Donald Trump has defeated Hillary Clinton in arguably the biggest upset in US presidential election history. As with the “Brexit” vote that this election has been compared to, the polls and the political pundits seem to have got it wrong.
Trump vowed, “I will be president for all Americans.” Hillary Clinton called to congratulate him in the early morning hours. Later on Wednesday in her concession speech, Clinton asked Americans to “give him a chance” and wished him a successful term.
As with any Presidential transition, change is in store for the government, but exactly what this means for the federal workforce remains unclear since Trump and his campaign have not given much detail on his plans, although it seems likely that employment protections making it difficult to fire workers and the overall size of the workforce will be in the crosshairs.
Trump, in October, as part of a “100 day action plan” pledged to immediately get to work on putting in place a hiring freeze “to reduce the federal workforce through attrition, exempting military, public safety, and public health.”
His campaign has said a smaller workforce would make it tougher to conceal corruption, but Republicans in Congress have long floated workforce reductions in budget plans to cut costs and they now have the White House.
House speaker Paul Ryan, R-Wis., for example, has previously called for a 10 percent reduction to the federal workforce through attrition, arguing it would save $49 billion over ten years.
In a fiscal 2015 budget proposal Ryan floated the idea of replacing just one worker for every three that leaves government service, as well as the elimination of student-loan repayments for government employees, and increases to the share of retirement benefits that employees must pay for (a de facto pay reduction).
Regardless of whether Ryan stays in his current role, similar ideas have been advanced by others in recent years and could now come to the fore, along with renewed vigor for performance-based pay systems.
Hiring freezes and workforce reductions are far from straight forward though, and it remains to be seen how exactly all this could unfold.
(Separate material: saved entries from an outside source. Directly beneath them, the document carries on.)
Definition of_tuples (cols : list string) (tuples : list (list val)) : DataFrame :=
  table cols (seq 0 (length cols)) (fun k (t : list val) => t !! k) tuples.

Fixpoint as_records (items : list val) : M (list (list (string * val))) :=
  match items with
  | [] => ret []
  | VRef l :: rest =>
      let* ob := deref l in
      match ob with
      | ODict r => let* rs := as_records rest in ret (r :: rs)
      | OList _ => undefined
      end
  | _ :: _ => undefined
  end.

(** [pd.DataFrame(data)] for a list of mappings: a column per key, a
    row per mapping. *)
Definition DataFrame_ (data : val) : M DataFrame :=
  match data with
  | VRef l =>
      let* ob := deref l in
      match ob with
      | OList items => let* rs := as_records items in ret (of_records rs)
      | ODict _ => undefined
      end
  | _ => undefined
  end.

Fixpoint as_tuples (width : nat) (items : list val) : M (list (list val)) :=
  match items with
  | [] => ret []
  | VTuple cells :: rest =>
      if Nat.eqb (length cells) width
      then let* rs := as_tuples width rest in ret (cells :: rs)
      else undefined
  | _ :: _ => undefined
  end.

(** [pd.DataFrame(data, columns=cols)] for a list of tuples, each as
    wide as [cols]. *)
Definition DataFrame_columns (data : val) (cols : list string) : M DataFrame :=
  match data with
  | VRef l =>
      let* ob := deref l in
      match ob with
      | OList items =>
          let* ts := as_tuples (length cols) items in
          ret (of_tuples cols ts)
      | ODict _ => undefined
      end
  | _ => undefined
  end.

Fixpoint index_of (c : string) (cols : list string) : option nat :=
  match cols with
  | [] => None
  | c' :: rest => if String.eqb c c' then Some O else option_map S (index_of c rest)
  end.

(** The cell of [row], a row of [df], under the label [c]. *)
Definition select (df : DataFrame) (row : list cell) (c : string) : option cell :=
  match index_of c (columns df) with
  | Some i => row !! i
  | None => None
  end.

(** The cell of [df] in the row at position [i], under the label [c]. *)
Definition cell_at (df : DataFrame) (i : nat) (c : string) : option cell :=
  match rows df !! i with
  | Some row => select df row c
  | None => None
  end.

(** All the results of [f], when it has one for every element. *)
Fixpoint collect {A B : Type} (f : A -> option B) (xs : list A) : option (list B) :=
  match xs with
  | [] => Some []
  | x :: rest =>
      match f x, collect f rest with
      | Some y, Some ys => Some (y :: ys)
      | _, _ => None
      end
  end.

(** [df[cols]] with a list of labels: the named columns of [df], as they
    are, in the given order; [KeyError] when a label is not a column of
    [df]. *)
Definition getitem (df : DataFrame) (cols : list string) : M DataFrame :=
  if forallb (has_column (columns df)) cols
  then match collect (fun row => collect (select df row) cols) (rows df) with
       | Some rs => ret {| columns := cols; rows := rs |}
       | None => undefined
       end
  else raise KeyError.

End pd.

(** Python's truth value of an optional list: [None] and [[]] are false. *)
Definition truthy {A : Type} (o : option (list A)) : bool :=
  match o with
  | Some (_ :: _) => true
  | _ => false
  end.

Definition new_dict : M val := alloc (ODict []).
Definition new_list : M val := alloc (OList []).

(** [str(v)], as an f-string renders a value: for [None], booleans,
    integers and strings.  The text of a [float], a [dict] or a [list] is
    not modelled. *)
Definition py_str (v : val) : option string :=
  match v with
  | VNone => Some "None"
  | VBool true => Some "True"
  | VBool false => Some "False"
  | VInt z => Some (NilZero.string_of_int (Z.to_int z))
  | VStr s => Some s
  | VFloat _ | VTuple _ | VRef _ => None
  end.

(** ** class SearchResults *)

Module SearchResults.

Record t : Type := {
  _response : Response.t;
  _json : val
}.

Definition __init__ (response : Response.t) : M t :=
  let* j := Response.json response in
  ret {| _response := response; _json := j |}.

Definition status_code (self : t) : M Z :=
  ret (Response.status_code (_response self)).

Definition raw (self : t) : M Response.t :=
  ret (_response self).

Definition hits (self : t) : M val :=
  let* h := dict_get (_json self) "hits" new_dict in
  dict_get h "hits" new_list.

Definition total (self : t) : M val :=
  let* h := dict_get (_json self) "hits" new_dict in
  let* t := dict_get h "total" new_dict in
  dict_get t "value" (ret (VInt 0)).

(** [[hit[key] for hit in hits]]: the iterable is evaluated, then the
    new list is built element by element. *)
Definition comprehension (hits : val) (key : string) : M val :=
  let* xs := iterate hits in
  let* out := new_list in
  exec for_each xs (fun hit =>
         let* v := subscript hit key in
         list_append out v) in
  ret out.

Definition get_sources (include_id include_score : bool) (self : t) : M val :=
  if negb include_id && negb include_score then
    let* hs := hits self in
    comprehension hs "_source"
  else
    let* results := new_list in
    let* hs := hits self in
    let* xs := iterate hs in
    exec for_each xs (fun hit =>
           let* src := subscript hit "_source" in
           let* item := copy src in
           exec (if include_id
                 then let* v := subscript hit "_id" in setitem item "_id" v
                 else ret tt) in
           exec (if include_score
                 then let* v := subscript hit "_score" in setitem item "_score" v
                 else ret tt) in
           list_append results item) in
    ret results.

Definition get_ids (self : t) : M val :=
  let* hs := hits self in
  comprehension hs "_id".

Definition to_dataframe (columns : option (list string))
    (include_id include_score : bool) (self : t) : M pd.DataFrame :=
  let* data := get_sources include_id include_score self in
  let* df := pd.DataFrame_ data in
  if truthy columns
  then pd.getitem df (default [] columns)
  else ret df.

Definition __repr__ (self : t) : M string :=
  let* v := total self in
  match py_str v with
  | Some text => ret (String.append "<SearchResults total_hits=" (String.append text ">"))
  | None => undefined
  end.

End SearchResults.

(** ** class ExplainResult *)

Module ExplainResult.

Record t : Type := {
  _response : Response.t;
  _json : val
}.

Definition __init__ (response : Response.t) : M t :=
  let* j := Response.json response in
  ret {| _response := response; _json := j |}.

Definition explanation (self : t) : M val :=
  dict_get (_json self) "explanation" new_dict.

Definition score (self : t) : M val :=
  let* e := explanation self in
  dict_get e "value" (ret VNone).

(** The closure [walk] of [get_breakdown]; [result] is the list it
    captures.  [fuel] bounds the nesting of the calls. *)
Fixpoint walk (fuel : nat) (result : val) (node : val) (depth : Z) : M unit :=
  match fuel with
  | O => undefined
  | S fuel' =>
      let* desc := dict_get node "description" (ret (VStr "")) in
      let* value := dict_get node "value" (ret (VInt 0)) in
      exec list_append result (VTuple [VInt depth; value; desc]) in
      let* details := dict_get node "details" new_list in
      let* ds := iterate details in
      for_each ds (fun detail => walk fuel' result detail (depth + 1))
  end.

Definition get_breakdown (fuel : nat) (self : t) : M val :=
  let* result := new_list in
  let* e := explanation self in
  exec walk fuel result e 0 in
  ret result.

Definition to_dataframe (fuel : nat) (self : t) : M pd.DataFrame :=
  let* rows := get_breakdown fuel self in
  pd.DataFrame_columns rows ["depth"; "score"; "description"].

Definition __repr__ (self : t) : M string :=
  let* v := score self in
  match py_str v with
  | Some text =>
      ret (String.append "<ExplainResult explanation_value=" (String.append text ">"))
  | None => undefined
  end.

End ExplainResult.

Definition empty_state : state := {| heap := []; parses := O |}.

(** ** Documents held in the store *)

(** [repr h v j]: in store [h] the value [v] is the object graph of the
    document [j]. *)
Inductive repr (h : list obj) : val -> document -> Prop :=
| repr_null : repr h VNone JNull
| repr_bool b : repr h (VBool b) (JBool b)
| repr_int z : repr h (VInt z) (JInt z)
| repr_float f : repr h (VFloat f) (JFloat f)
| repr_str s : repr h (VStr s) (JStr s)
| repr_arr l vs js :
    h !! l = Some (OList vs) ->
    Forall2 (repr h) vs js ->
    repr h (VRef l) (JArr js)
| repr_obj l items members :
    h !! l = Some (ODict items) ->
    map fst items = map fst members ->
    Forall2 (repr h) (map snd items) (map snd members) ->
    repr h (VRef l) (JObj members).

(** One row of a breakdown: depth, value, description. *)
Definition BreakdownRow : Type := Z * document * document.

Definition repr_row (h : list obj) (v : val) (row : BreakdownRow) : Prop :=
  exists value desc,
    v = VTuple [VInt (fst (fst row)); value; desc] /\
    repr h value (snd (fst row)) /\ repr h desc (snd row).

(** [s'] has every object of [s] unchanged, possibly more objects, and
    no further decoding has taken place. *)
Definition extends (s s' : state) : Prop :=
  heap s `prefix_of` heap s' /\ parses s' = parses s.

(** As [extends], but the object at [r] may differ. *)
Definition mutates_only (r : loc) (s s' : state) : Prop :=
  (length (heap s) <= length (heap s'))%nat /\
  (forall l o, l <> r -> heap s !! l = Some o -> heap s' !! l = Some o) /\
  parses s' = parses s.

(** ** Explanation trees *)

Inductive ExplanationNode : Type :=
| Node (value : document) (description : document) (details : list ExplanationNode).

Definition field (key : string) (dflt : document) (members : list (string * document))
  : document :=
  default dflt (assoc_get key members).

(** A document is an explanation tree when it is a mapping whose
    [details], if present, is an array of explanation trees; an absent
    [value] reads as 0 and an absent [description] as the empty text. *)
Inductive denotes : document -> ExplanationNode -> Prop :=
| denotes_leaf members :
    assoc_get "details" members = None ->
    denotes (JObj members)
            (Node (field "value" (JInt 0) members)
                  (field "description" (JStr "") members) [])
| denotes_inner members js ts :
    assoc_get "details" members = Some (JArr js) ->
    Forall2 denotes js ts ->
    denotes (JObj members)
            (Node (field "value" (JInt 0) members)
                  (field "description" (JStr "") members) ts).

Fixpoint height (t : ExplanationNode) : nat :=
  match t with
  | Node _ _ ts => S (foldr (fun c m => Nat.max (height c) m) O ts)
  end.

(** Pre-order traversal: the node, then its children in order, one
    level deeper. *)
Fixpoint preorder (depth : Z) (t : ExplanationNode) : list BreakdownRow :=
  match t with
  | Node v d ts => (depth, v, d) :: flat_map (preorder (depth + 1)) ts
  end.

(** ** The wrappers read on documents

    The same methods with the store left out: what each one computes
    from the decoded document alone.  This reading is related to the
    methods themselves by the refinement lemmas further down. *)

Module Doc.

Definition and_then {A B : Type} (o : outcome A) (f : A -> outcome B) : outcome B :=
  match o with
  | Ok a => f a
  | Raise e => Raise e
  | Undefined => Undefined
  end.

Definition get (o : document) (key : string) (dflt : document) : outcome document :=
  match o with
  | JObj members => Ok (field key dflt members)
  | _ => Raise AttributeError
  end.

Definition subscript (o : document) (key : string) : outcome document :=
  match o with
  | JObj members =>
      match assoc_get key members with
      | Some v => Ok v
      | None => Raise KeyError
      end
  | _ => Raise TypeError
  end.

Fixpoint chars (s : string) : list document :=
  match s with
  | EmptyString => []
  | String c rest => JStr (String c EmptyString) :: chars rest
  end.

Definition iterate (o : document) : outcome (list document) :=
  match o with
  | JArr items => Ok items
  | JObj members => Ok (map (fun kv => JStr (fst kv)) members)
  | JStr s => Ok (chars s)
  | _ => Raise TypeError
  end.

(** A loop that appends to a result list: the elements appended, and
    how the loop ended. *)
Fixpoint each {B : Type} (g : document -> list B * outcome unit) (ds : list document)
  : list B * outcome unit :=
  match ds with
  | [] => ([], Ok tt)
  | d :: rest =>
      match g d with
      | (bs, Ok _) => let (bs', o) := each g rest in (bs ++ bs', o)
      | (bs, o) => (bs, o)
      end
  end.

Definition collect {B : Type} (r : list B * outcome unit) : outcome (list B) :=
  match snd r with
  | Ok _ => Ok (fst r)
  | Raise e => Raise e
  | Undefined => Undefined
  end.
For one thing, the size of the federal workforce has been getting smaller as a percentage of the overall workforce for some time now. “In absolute numbers, the federal workforce is roughly the same size it was 40 years ago, even as the U.S. population has increased nearly 50 percent during that time period,” according to the Partnership for Public Service.
Recent furloughs and hiring freezes at the IRS and Social Security administration have led to a reduction in customer service capacity, and when GAO studied hiring freezes in 1982 it concluded they don’t actually reduce employment levels and don’t necessarily save money.
It does not appear that reductions would happen across the board, however. Trump has also called for bolstering Immigrations and Customs Enforcement and the US Border Patrol, as well as restoring hundreds of billions in military cuts, for example.
One area where reductions could take place is in Obama political appointees – specifically preventing them from “burrowing in” – the long-standing practice of converting to career appointments when a term is up. Trump ally Gov. Chris Christie, R-NJ, who until recently has been leading Trump’s transition team, reportedly told donors of plans to change civil service law with an eye on purging Obama appointees. Christie has been replaced by VP-elect Mike Pence as the transition team lead.